_Task instructions_: Find the lines below in which the string "needle" occurs. Copy each one.

== Segment start ==

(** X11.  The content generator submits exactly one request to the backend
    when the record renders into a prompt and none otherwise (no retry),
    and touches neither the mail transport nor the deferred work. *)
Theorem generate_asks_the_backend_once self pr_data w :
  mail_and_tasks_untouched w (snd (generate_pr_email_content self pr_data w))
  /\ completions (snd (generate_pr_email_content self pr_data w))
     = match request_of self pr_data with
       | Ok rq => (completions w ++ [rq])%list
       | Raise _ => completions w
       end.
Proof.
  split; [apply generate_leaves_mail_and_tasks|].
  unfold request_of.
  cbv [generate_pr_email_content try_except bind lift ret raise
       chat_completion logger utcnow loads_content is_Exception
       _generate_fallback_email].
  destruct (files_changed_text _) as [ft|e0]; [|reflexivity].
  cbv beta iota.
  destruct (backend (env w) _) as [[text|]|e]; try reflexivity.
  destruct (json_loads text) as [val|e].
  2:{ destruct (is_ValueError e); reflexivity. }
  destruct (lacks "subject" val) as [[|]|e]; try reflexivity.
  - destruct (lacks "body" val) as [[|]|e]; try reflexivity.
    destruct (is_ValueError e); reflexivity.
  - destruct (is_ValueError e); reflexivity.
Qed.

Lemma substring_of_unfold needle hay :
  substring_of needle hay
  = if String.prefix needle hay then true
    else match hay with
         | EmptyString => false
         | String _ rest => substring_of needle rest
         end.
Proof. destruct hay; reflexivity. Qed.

== Segment end ==

_Response to the task_:
Lemma substring_of_unfold needle hay :
  substring_of needle hay
  = if String.prefix needle hay then true
         | String _ rest => substring_of needle rest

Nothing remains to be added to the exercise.